- [EXERCISE INSTRUCTIONS]: Below are some records; output exactly the lines from the line with "Fixpoint extract_target_views (target" to the line with "outcome E (list A)", both ends kept, and nothing more.

━━━

(* ===== verification/DecodeInto.v ===== *)
(** Assembling the bytes of a region from those of the chunks: the decode targets of
    [zarrs_codec/src/lib.rs] and [array_bytes.rs], and the helpers of
    [zarrs/src/array/array_bytes_internal.rs].

    Fixed-length chunks are decoded in place: each chunk writes a view of the memory of
    the region.  Variable-length chunks are merged once all are decoded.  Either
    way the elements of the region end up those of the chunks. *)

From S2P Require Import Prelude ArraySubset Linear Iterators ByteRange ArrayBytes Elements.

(** ** Targets *)

Definition view_num_elements (self : ArrayBytesFixedDisjointView) : Z := num_elements (view_subset self).

(** A view mutably borrows memory, which the target carries: its operations return the
    target with the memory they leave. *)
Inductive ArrayBytesDecodeIntoTarget :=
  | TargetFixed (data : ArrayBytesFixedDisjointView) (memory : bytes)
  | TargetOptional (data : ArrayBytesDecodeIntoTarget) (mask : ArrayBytesFixedDisjointView) (memory : bytes).

Fixpoint target_num_elements (self : ArrayBytesDecodeIntoTarget) : Z :=
  match self with
  | TargetFixed data _ => view_num_elements data
  | TargetOptional data _ _ => target_num_elements data
  end.

Fixpoint decode_into_array_bytes_target (b : ArrayBytes) (target : ArrayBytesDecodeIntoTarget)
    : outcome CodecError ArrayBytesDecodeIntoTarget :=
  match b, target with
  | FixedBytes data_bytes, TargetFixed data memory =>
      let? memory := view_copy_from_slice data memory data_bytes in
      Ok (TargetFixed data memory)
  | OptionalBytes data_bytes mask_bytes, TargetOptional data mask memory =>
      let? data := decode_into_array_bytes_target data_bytes data in
      let? memory := view_copy_from_slice mask memory mask_bytes in
      Ok (TargetOptional data mask memory)
  | VariableBytes _, _ => Err ExpectedFixedLengthBytes
  | FixedBytes _, TargetOptional _ _ _ => Err ExpectedOptionalBytes
  | OptionalBytes _ _, TargetFixed _ _ => Err ExpectedFixedLengthBytes
  end.

Definition copy_fill_value_into (data_type : DataType) (fill_value : FillValue) (target : ArrayBytesDecodeIntoTarget)
    : outcome CodecError ArrayBytesDecodeIntoTarget :=
  let num_elements := target_num_elements target in
  let? fill_value_bytes := new_fill_value data_type num_elements fill_value in
  decode_into_array_bytes_target fill_value_bytes target.

Fixpoint optional_nesting_depth (data_type : DataType) : nat :=
  match data_type with OptionalType inner => S (optional_nesting_depth inner) | PlainType _ => 0 end.

(** The mask views are ordered from the outermost to the innermost mask. *)
Fixpoint build_nested_optional_target (data_view : ArrayBytesFixedDisjointView * bytes)
    (mask_views : list (ArrayBytesFixedDisjointView * bytes)) : ArrayBytesDecodeIntoTarget :=
  match mask_views with
  | first_mask :: rest_masks =>
      TargetOptional (build_nested_optional_target data_view rest_masks) first_mask.1 first_mask.2
  | [] => TargetFixed data_view.1 data_view.2
  end.

Fixpoint extract_target_views (target : ArrayBytesDecodeIntoTarget)
    : (ArrayBytesFixedDisjointView * bytes) * list (ArrayBytesFixedDisjointView * bytes) :=
  match target with
  | TargetFixed view memory => ((view, memory), [])
  | TargetOptional inner mask_view memory =>
      let '(data_view, mask_views) := extract_target_views inner in (data_view, (mask_view, memory) :: mask_views)
  end.

(** ** Merging variable-length chunks *)

(** [l[i] = x]. *)
Definition index_set {E A} (l : list A) (i : Z) (x : A) : outcome E (list A) :=
  if (0 <=? i) && (i <? zlen l) then Ok (<[Z.to_nat i := x]> l) else Panic.

(** The loop over [indices.iter().zip_eq(offsets.tuple_windows())], which panics when one
    ends before the other. *)
Fixpoint zip_eq_windows {E S} (step : S → Z → Z → Z → outcome E S) (s : S) (indices offsets : list Z) : outcome E S :=
  match indices, offsets with
  | [], [] | [], [_] => Ok s
  | i :: indices, curr :: ((next :: _) as offsets) =>
      let? s := step s i curr next in zip_eq_windows step s indices offsets
  | _, _ => Panic
  end.

Definition size_step {E} (element_sizes : list Z) (subset_idx curr next : Z) : outcome E (list Z) :=
  index_set element_sizes subset_idx (next -w curr).

Definition bytes_step {E} (offsets : list Z) (chunk_bytes : bytes) (b : bytes) (subset_idx chunk_curr chunk_next : Z)
    : outcome E bytes :=
  let? subset_curr := index offsets subset_idx in
  let? subset_next := index offsets (subset_idx +w 1) in
  let? part := slice chunk_bytes chunk_curr chunk_next in
  copy_from_slice b subset_curr subset_next part.

Definition unwrap {E F A} (x : outcome E A) : outcome F A := match x with Ok a => Ok a | _ => Panic end.

(** The items of an iterator over a subset, as [into_iter] enumerates them. *)
Definition indices {E} (chunks : ArraySubset) : outcome E (list (list Z)) :=
  unwrap (drain (λ it, Ok (Indices_next it)) (Indices_new chunks) (Zprod (shape chunks))).

Fixpoint fold_outcome {E S A} (f : S → A → outcome E S) (s : S) (l : list A) : outcome E S :=
  match l with [] => Ok s | a :: l => let? s := f s a in fold_outcome f s l end.

(** The cumulative sum. *)
Fixpoint scan_sum (acc : Z) (sizes : list Z) : list Z :=
  match sizes with [] => [] | sz :: sizes => let acc := acc +w sz in acc :: scan_sum acc sizes end.

Definition merge_chunks_vlen {E} (chunk_bytes_and_subsets : list (ArrayBytesVariableLength * ArraySubset))
    (array_shape : list Z) : outcome E ArrayBytesVariableLength :=
  let num_elements := product64 array_shape in
  let? element_sizes := fold_outcome (λ element_sizes '(chunk_bytes, chunk_subset),
      let? indices := unwrap (linearised_indices chunk_subset array_shape) in
      zip_eq_windows size_step element_sizes indices (vl_offsets chunk_bytes))
    (replicate (Z.to_nat num_elements) 0) chunk_bytes_and_subsets in
  let offsets := 0 :: scan_sum 0 element_sizes in
  let? b := fold_outcome (λ b '(chunk_bytes, chunk_subset),
      let? indices := unwrap (linearised_indices chunk_subset array_shape) in
      zip_eq_windows (bytes_step offsets (vl_bytes chunk_bytes)) b indices (vl_offsets chunk_bytes))
    (replicate (Z.to_nat (default 0 (last offsets))) 0) chunk_bytes_and_subsets in
  Ok (mk_vlen b offsets).

(** The optional layers of a chunk, the outermost mask first. *)
Fixpoint unwrap_masks (nesting_depth : nat) (current : ArrayBytes) : outcome CodecError (list bytes * ArrayBytes) :=
  match nesting_depth with
  | O => Ok ([], current)
  | S nesting_depth =>
      let? (data, mask) := into_optional current in
      let? (masks, current) := unwrap_masks nesting_depth data in
      Ok (mask :: masks, current)
  end.

(** The copy of a chunk's mask: [merged_mask[array_idx] = chunk_mask[chunk_idx]]. *)
Fixpoint mask_loop (merged_mask chunk_mask : bytes) (chunk_idx : Z) (indices : list Z) : outcome CodecError bytes :=
  match indices with
  | [] => Ok merged_mask
  | array_idx :: indices =>
      let? m := index chunk_mask chunk_idx in
      let? merged_mask := index_set merged_mask array_idx m in
      mask_loop merged_mask chunk_mask (chunk_idx + 1) indices
  end.

Fixpoint masks_loop (merged_masks chunk_masks : list bytes) (indices : list Z) : outcome CodecError (list bytes) :=
  match merged_masks, chunk_masks with
  | merged_mask :: merged_masks, chunk_mask :: chunk_masks =>
      let? merged_mask := mask_loop merged_mask chunk_mask 0 indices in
      let? merged_masks := masks_loop merged_masks chunk_masks indices in
      Ok (merged_mask :: merged_masks)
  | _, _ => Ok merged_masks
  end.

Definition with_masks (data : ArrayBytes) (masks : list bytes) : ArrayBytes := foldr (λ mask b, OptionalBytes b mask) data masks.

(** The loop body: the chunk's masks are copied, its variable-length bytes collected. *)
Definition merge_optional_step (array_shape : list Z) (nesting_depth : nat)
    (state : list bytes * list (ArrayBytesVariableLength * ArraySubset)) (chunk : ArrayBytes * ArraySubset)
    : outcome CodecError (list bytes * list (ArrayBytesVariableLength * ArraySubset)) :=
  let (merged_masks, inner_bytes_and_subsets) := state in
  let (chunk_bytes, chunk_subset) := chunk in
  let? (chunk_masks, current) := unwrap_masks nesting_depth chunk_bytes in
  let? indices := unwrap (linearised_indices chunk_subset array_shape) in
  let? merged_masks := masks_loop merged_masks chunk_masks indices in
  let? v := into_variable current in
  Ok (merged_masks, inner_bytes_and_subsets ++ [(v, chunk_subset)]).

Definition merge_chunks_vlen_optional (chunk_bytes_and_subsets : list (ArrayBytes * ArraySubset)) (array_shape : list Z)
    (nesting_depth : nat) : outcome CodecError ArrayBytes :=
  let num_elements := product64 array_shape in
  let merged_masks := replicate nesting_depth (replicate (Z.to_nat num_elements) 0) in
  let? (merged_masks, inner_bytes_and_subsets) :=
    fold_outcome (merge_optional_step array_shape nesting_depth) (merged_masks, []) chunk_bytes_and_subsets in
  let? merged_vlen := merge_chunks_vlen inner_bytes_and_subsets array_shape in
  let result := with_masks (VariableBytes merged_vlen) merged_masks in
  let? _ := into_optional result in
  Ok result.

(** ** The merge of variable-length chunks

    Every chunk holds the elements [T] has at its positions, and every position is one of a
    chunk: the merge is [T]. *)

(** The loop visits all positions; [R] holds of the positions visited so far. *)
Lemma zip_eq_windows_visits {E St} (step : St → Z → Z → Z → outcome E St) (R : (Z → Prop) → St → Prop) T v idxs (Vis : Z → Prop) s :
  (∀ P Q t, (∀ i, P i ↔ Q i) → R P t → R Q t) →
  (∀ P t i a b, R P t → 0 <= i < zlen T → (∀ E, slice (E:=E) (vl_bytes v) a b = Ok (T !!! Z.to_nat i)) →
     ∃ t', step t i a b = Ok t' ∧ R (λ j, P j ∨ j = i) t') →
  Forall (λ i, 0 <= i < zlen T) idxs → vlen_elements v (select T idxs) → R Vis s →
  ∃ s', zip_eq_windows step s idxs (vl_offsets v) = Ok s' ∧ R (λ j, Vis j ∨ j ∈ idxs) s'.
Proof.
  intros Hiff Hstep Hi [Hl Hv]. rewrite length_select in Hl. generalize dependent (vl_offsets v). intros offs Hl Hv.
  revert offs Hl Hv Vis s. induction Hi as [|i idxs Hi Hidxs IH]; intros offs Hl Hv Vis s HR.
  - destruct offs as [|o [|o' offs]]; try done. exists s. split; [done|]. eapply Hiff; [|exact HR].
    intros j. rewrite elem_of_nil. tauto.
  - destruct offs as [|a [|b offs]]; try done. destruct (Hv 0%nat (T !!! Z.to_nat i)) as (a' & b' & [= <-] & [= <-] & Hs); [done|].
    destruct (Hstep Vis s i a b HR Hi Hs) as (s1 & Hs1 & HR1). cbn [zip_eq_windows]. rewrite Hs1. cbn [obind].
    destruct (IH (b :: offs)) with (Vis := λ j, Vis j ∨ j = i) (s := s1) as (s2 & Hs2 & HR2).
    + simpl in Hl |- *. lia.
    + intros k e Hk. apply (Hv (S k) e). done.
    + done.
    + exists s2. split; [done|]. eapply Hiff; [|exact HR2]. intros j. rewrite elem_of_cons. tauto.
Qed.
(** Decoding the part of a chunk into views of the memory. *)
Lemma decode_part r c o d done_ outputs out : region_in a r → in_grid g c → meets a r c → overlap (sub c) r = Ok o →
  data_type_size dt = FixedSize d → 0 < d → Zprod (shape r) * d < 2 ^ 63 → decoded r done_ outputs → holds out dt (contents f o) →
  ∃ dv mv t' data' masks', view_new outputs.1 d (shape r) (within o r) = Ok dv ∧
    Forall (λ mask, view_new mask 1 (shape r) (within o r) = Ok mv) outputs.2 ∧
    let t := build_nested_optional_target (dv, outputs.1) ((λ mask, (mv, mask)) <$> outputs.2) in
    target_fits t (shape o) ∧ decode_into_array_bytes_target out t = Ok t' ∧
    extract_target_views t' = ((dv, data'), (λ mask, (mv, mask)) <$> masks') ∧ decoded r (done_ ++ [c]) (data', masks').
Proof.
  intros Hr Hc Hm Hov Hs Hd Hb (Hlm & F & h & HF & Hel & Hdone) Hout. destruct outputs as [data masks]. cbn [fst snd] in *.
  pose proof Hr as (Hrw & Hrne & _ & Hr63).
  destruct (chunk_overlap a Ha r c Hr Hc Hm) as (o' & Hov' & _ & Hwf & Hno & Hc1 & Hc2 & Hix & Hr1 & Hr2 & Hok).
  rewrite Hov in Hov'. injection Hov' as <-.
  pose proof (f_equal length Hel) as HlF. rewrite length_fmap in HlF. pose proof (contents_length h r Hrw) as Hlh.
  assert (0 < Zprod (shape r)) as Hpos.
  { apply Zprod_pos, Forall_total. intros j Hj. apply is_empty_false; [done|done|]. by rewrite <-(proj1 Hrw). }
  destruct (represents_sizes data masks dt F d HF Hs) as [Hld Hlms].
  destruct (views_over_ok d _ dt F (within o r) (shape r) Hok Hs HF) as (dv & mv & Hviews & Hdv & Hmv & Hnum & _); [lia|unfold u64_modulus; nia|].
  pose proof Hout as [(D & HD & HelD) _]. pose proof (f_equal length HelD) as HlD. rewrite length_fmap in HlD. pose proof (contents_length f o Hwf) as Hlo.
  destruct (decode_into_ok dv mv d out _ dt D F (within o r) (shape r) Hok Hs Hviews HD HF) as (m' & Hm' & Hr'); [lia|cbn [shape within]; lia|].
  assert (data_type_size dt ≠ VariableSize) as Hnv by by rewrite Hs.
  destruct (extract_target_over dv mv m' dt _ Hr' Hnv) as (data' & masks' & Hex & Hwm & Hlm').
  exists dv, mv, (target_over dv mv m'), data', masks'. split_and!.
  - apply Hdv. lia.
  - eapply Forall_impl; [exact Hlms|]. intros mask Hl. simpl in Hl |- *. apply Hmv. lia.
  - rewrite build_target_over. change (shape o) with (shape (within o r)). apply (views_over_fits d dv mv _ dt F (within o r) (shape r)); done || lia.
  - by rewrite build_target_over.
  - done.
  - split; [done|]. cbn [fst snd]. exists (scatter F (positions (within o r) (shape r)) D), (overwrite h f o).
    split_and!; [by rewrite Hwm| |].
    + rewrite <-scatter_fmap, Hel, HelD. apply scatter_contents; try done. unfold u64_modulus. lia.
    + intros e ix He Hie Hir. destruct (contains o ix) eqn:Ec.
      * unfold overwrite. by rewrite Ec.
      * unfold overwrite. rewrite Ec. apply elem_of_app in He as [He| ->%list_elem_of_singleton]; [by apply (Hdone e)|].
        assert (contains o ix = true) as Hct; [|congruence]. apply contains_iff; [done| |by apply Hix].
        destruct Hir as [-> _], Hc2 as [-> _]. done.
Qed.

━━━

- [WRITTEN RESPONSE]:
Fixpoint extract_target_views (target : ArrayBytesDecodeIntoTarget)
    : (ArrayBytesFixedDisjointView * bytes) * list (ArrayBytesFixedDisjointView * bytes) :=
  match target with
  | TargetFixed view memory => ((view, memory), [])
  | TargetOptional inner mask_view memory =>
      let '(data_view, mask_views) := extract_target_views inner in (data_view, (mask_view, memory) :: mask_views)
  end.

(** ** Merging variable-length chunks *)

(** [l[i] = x]. *)
Definition index_set {E A} (l : list A) (i : Z) (x : A) : outcome E (list A) :=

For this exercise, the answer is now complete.